(** A slab depends on its map only. *)
Lemma Slab_inv_ext m m' s used : (∀ a, slab_map_bytes s a → load8 m' a = load8 m a) →
  Slab_inv m s used → Slab_inv m' s used.
Proof.
  intros Hm H. split; try apply H. intros i Hi.
  rewrite (BitArray_get_ext _ (nelems_ s) i m m'); [by apply H|apply H|done|].
  apply Hm. unfold slab_map_bytes. rewrite (proj2 (slab_area _ _ _ H)).
  destruct (slab_fit _ _ _ H) as (_ & Hn & _). pose proof (index_byte_range _ i Hi ltac:(lia)). lia.
Qed.

Section MallocatorSpec.
Context {W : Type} `{PP : PageProvider W}.
Implicit Types (w : W) (a : Mallocator) (used : nat → gset Z).

(** ** The invariant *)
Record Mallocator_rep w (al : gmap Z Z) a used : Prop := {
  mrep_pages : page_rep w al;
  mrep_init : is_initialized_ a = true;
  mrep_length : chain_length_ a = Z.of_nat (length (chain_ a)) ∧ chain_length_ a < 2 ^ 28;
  mrep_slabs : ∀ i s, chain_ a !! i = Some s →
    Slab_rep w al s (used i) ∧ elem_size_ s = chain_unit_size (Z.of_nat i);
  mrep_areas : ∀ i j s t, chain_ a !! i = Some s → chain_ a !! j = Some t →
    area_ s = area_ t → i = j
}.

(** Every slab lies in a block of its own. *)
Definition slab_bytes_at (s : SlabAllocator) (x : Z) : Prop :=
  area_ s ≤ x < memory_ s + nelems_ s * elem_size_ s.
(** A test may write to its own blocks. *)
Lemma write_one w al p n m : tested w al → al0 !! p = None → al !! p = Some n →
  (∀ a, ¬ run_bytes p n a → load8 m a = load8 (pg_mem w) a) → tested (set_pg_mem m w) al.
Proof.
  intros H H0 Hp Hm. destruct (ts_stock _ _ H) as (ls & Hi & HT). split; [|apply H|].
  - exists ls. split; [|done]. apply PA_inv_write; [done|]. intros a Ha. apply Hm. intros Hr. apply Ha. by exists p, n.
  - intros a Ha. rewrite <- (ts_kept _ _ H a Ha). destruct Ha as (q & k & Hq & Ha). apply Hm. intros Hr.
    assert (p = q) as <-; [|congruence].
    apply (pa_disjoint _ _ _ _ Hi p n q k a); [done| |done..]. by apply (lookup_weaken _ _ _ _ Hq), H.
Qed.
End Client.

(** The assertions that fail for lack of memory, and no other. *)
Definition exhausted (msg : string) : Prop :=
  msg ∈ ost_failure <$> [ "memory.cpp:45"; "memory.cpp:65"; "memory.cpp:88"; "memory.cpp:109"; "memory.cpp:134";
                          "memory.cpp:163"; "memory.cpp:195" ].

Ltac exhausted_now := unfold exhausted; cbn [fmap list_fmap];
  repeat first [apply list_elem_of_here | apply list_elem_of_further].

(** The allocator works, and the blocks [al] of others are as they were in [w]. *)
Definition undisturbed (w : pages) (al : gmap Z Z) (w' : pages) : Prop :=
  ∃ al', (∃ ls r, PA_inv w' al' ls r) ∧ al ⊆ al' ∧
    ∀ a, in_blocks al a → load8 (pg_mem w') a = load8 (pg_mem w) a.

Lemma tested_undisturbed r T w al w' al' : tested r T w al w' al' → undisturbed w al w'.
Proof. intros [(ls & H & _) Hs Hk]. exists al'. split; [by exists ls, r|done]. Qed.

(** A test on the pages passes: from every state it leaves the blocks of others
    alone and returns. *)
Definition passes (t : prog pages unit) : Prop := ∀ r T w al, tested r T w al w al →
  wp t exhausted (λ _ w', undisturbed w al w') w.

Section Suite.
Context (fuel : nat) (Hfuel : 2 ^ 20 + 1 < Z.of_nat fuel) (Hslab : 2 ^ 29 ≤ Z.of_nat fuel).
Let provider : PageProvider pages := pages_provider fuel Hfuel.

Lemma tested_start w al : page_rep (PageProvider := provider) w al → ∃ r T, tested r T w al w al.
Proof.
  intros (ls & r & H). exists r, (λ a, owned ls a ∨ in_blocks al a). split; [|done..]. by exists ls.
Qed.

Lemma passes_up t m : passes t → memory_up fuel Hfuel m →
  wp (on_highmem_pages t) exhausted (λ _ m', memory_up fuel Hfuel m' ∧ highmem m' = highmem m) m.
Proof.
  intros Ht (al & used & Hm). destruct (tested_start _ _ (mrep_pages _ _ _ _ Hm)) as (r & T & H0).
  apply wp_zoom. eapply wp_mono; [by apply (Ht r T _ al)|]. intros [] w' (al' & Hp & Hsub & Hk). split; [|done].
  exists al', used. apply (Mallocator_rep_pages (PP := provider) (highmem_pages m) w' al); [done| | |].
  - done.
  - intros s (i & Hs)%list_elem_of_lookup_1. destruct (mrep_slabs _ _ _ _ Hm i s Hs) as [Hr _].
    destruct (srep_block _ _ _ _ Hr) as (n & Hn & _). rewrite Hn. by apply (lookup_weaken _ _ _ _ Hn).
  - intros s x (i & Hs)%list_elem_of_lookup_1 Hx. apply Hk.
    destruct (mrep_slabs _ _ _ _ Hm i s Hs) as [Hr _]. by apply (slab_map_in_block (PP := provider) (highmem_pages m) al s (used i)).
Qed.

(** ** The page test: what is free again is handed out again *)
Lemma grow_null p n al : al !! nullptr = None → grow p n al !! nullptr = None.
Proof. intros H. unfold grow. destruct (Z.eqb_spec p nullptr); [done|]. by rewrite lookup_insert_ne. Qed.

Lemma grow_delete p n al : fresh_block al p → al !! nullptr = None → delete p (grow p n al) = al.
Proof.
  intros Hf Hn. unfold grow. destruct (Z.eqb_spec p nullptr) as [->|Hp]; [by apply delete_id|].
  destruct Hf as [?|[_ Hf]]; [done|]. by rewrite delete_insert_id.
Qed.

(** [p] was allocated before [q]. *)
Definition apart (p q : Z) : Prop := p = nullptr ∨ p ≠ q.

Lemma fresh_grow p n al q : fresh_block (grow p n al) q → apart p q ∧ fresh_block al q.
Proof.
  unfold grow, apart, fresh_block. destruct (Z.eqb_spec p nullptr) as [->|Hp]; [tauto|].
  intros [->|[Hq [H1 H2]%lookup_insert_None]]; [auto|]. split; [by right|by right].
Qed.

Lemma delete_grow p q n al : apart p q → al !! nullptr = None → delete p (grow q n al) = grow q n (delete p al).
Proof.
  intros Ha Hn. unfold grow. destruct (Z.eqb_spec q nullptr) as [->|Hq]; [done|].
  destruct Ha as [->|Hpq]; [|by rewrite delete_insert_ne].
  rewrite delete_insert_ne by done. done.
Qed.

Lemma fresh_lookup p n al : p = nullptr ∨ is_Some (grow p n al !! p).
Proof.
  unfold grow. destruct (Z.eqb_spec p nullptr); [by left|right]. rewrite lookup_insert_eq. by eexists.
Qed.

Lemma held_grow p q n al : p = nullptr ∨ is_Some (al !! p) → p = nullptr ∨ is_Some (grow q n al !! p).
Proof.
  intros [->|H]; [by left|right]. unfold grow. destruct (q =? nullptr); [done|]. by apply lookup_insert_is_Some'; right.
Qed.

Lemma fresh_none al p : fresh_block al p → al !! nullptr = None → al !! p = None.
Proof. by intros [->|[_ H]] Hn. Qed.

#[local] Hint Resolve grow_null fresh_none : pages.

Lemma five_two r T w0 al w1 w2 : tested r T w0 al w1 al → tested r T w0 al w2 al →
  ∃ p0 p1 p2 p3 p4 w1' w2', five_blocks fuel w1 = Done ((p0, p1, p2, p3, p4), w1') ∧
    five_blocks fuel w2 = Done ((p0, p1, p2, p3, p4), w2') ∧
    let al' := grow p4 2 (grow p3 2 (grow p2 3 (grow p0 1 al))) in
    tested r T w0 al w1' al' ∧ tested r T w0 al w2' al' ∧
    Forall (fresh_block al) [p0; p2; p3; p4] ∧
    Forall (λ pq, apart pq.1 pq.2) [(p0, p2); (p0, p3); (p0, p4); (p2, p3); (p2, p4); (p3, p4)].
Proof.
  intros H1 H2. pose proof (tested_null _ _ _ _ _ _ H1) as Hn. unfold five_blocks.
  destruct (alloc_two r T w0 al fuel Hfuel w1 w2 al 1 H1 H2 ltac:(lia)) as (p0 & a1 & a2 & E1 & E2 & A1 & A2 & F0).
  rewrite (bind_done _ _ _ _ _ E1), (bind_done _ _ _ _ _ E2). clear E1 E2.
  destruct (alloc_two r T w0 al fuel Hfuel a1 a2 _ 2 A1 A2 ltac:(lia)) as (p1 & b1 & b2 & E1 & E2 & B1 & B2 & F1).
  rewrite (bind_done _ _ _ _ _ E1), (bind_done _ _ _ _ _ E2). clear E1 E2.
  destruct (alloc_two r T w0 al fuel Hfuel b1 b2 _ 3 B1 B2 ltac:(lia)) as (p2 & c1 & c2 & E1 & E2 & C1 & C2 & F2).
  rewrite (bind_done _ _ _ _ _ E1), (bind_done _ _ _ _ _ E2). clear E1 E2.
  destruct (alloc_two r T w0 al fuel Hfuel c1 c2 _ 2 C1 C2 ltac:(lia)) as (p3 & d1 & d2 & E1 & E2 & D1 & D2 & F3).
  rewrite (bind_done _ _ _ _ _ E1), (bind_done _ _ _ _ _ E2). clear E1 E2.
  assert (F1' := F1). apply fresh_grow in F1' as [A01 F1'].
  apply fresh_grow in F2 as [A12 F2]. apply fresh_grow in F2 as [A02 F2].
  apply fresh_grow in F3 as [A23 F3]. apply fresh_grow in F3 as [A13 F3]. apply fresh_grow in F3 as [A03 F3].
  assert (Ed : delete p1 (grow p3 2 (grow p2 3 (grow p1 2 (grow p0 1 al)))) = grow p3 2 (grow p2 3 (grow p0 1 al))).
  { rewrite !delete_grow, grow_delete by auto with pages. done. }
  destruct (free_one r T w0 al fuel Hfuel d1 _ p1 D1) as (e1 & E1 & X1);
    [by apply fresh_none|apply held_grow, held_grow, fresh_lookup|].
  destruct (free_one r T w0 al fuel Hfuel d2 _ p1 D2) as (e2 & E2 & X2);
    [by apply fresh_none|apply held_grow, held_grow, fresh_lookup|].
  rewrite Ed in X1, X2. rewrite (bind_done _ _ _ _ _ E1), (bind_done _ _ _ _ _ E2). clear E1 E2.
  destruct (alloc_two r T w0 al fuel Hfuel e1 e2 _ 2 X1 X2 ltac:(lia)) as (p4 & g1 & g2 & E1 & E2 & G1 & G2 & F4).
  rewrite (bind_done _ _ _ _ _ E1), (bind_done _ _ _ _ _ E2).
  apply fresh_grow in F4 as [A34 F4]. apply fresh_grow in F4 as [A24 F4]. apply fresh_grow in F4 as [A04 F4].
  exists p0, p1, p2, p3, p4, g1, g2. split; [done|]. split; [done|]. cbv zeta.
  split; [done|]. split; [done|]. rewrite !Forall_cons, !Forall_nil. done.
Qed.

**********

About this exercise -> Report, for the data above, every line in which the string "Definition" appears.

Written solution ->
Definition slab_bytes_at (s : SlabAllocator) (x : Z) : Prop :=
Definition exhausted (msg : string) : Prop :=
Definition undisturbed (w : pages) (al : gmap Z Z) (w' : pages) : Prop :=
Definition passes (t : prog pages unit) : Prop := ∀ r T w al, tested r T w al w al →
Definition apart (p q : Z) : Prop := p = nullptr ∨ p ≠ q.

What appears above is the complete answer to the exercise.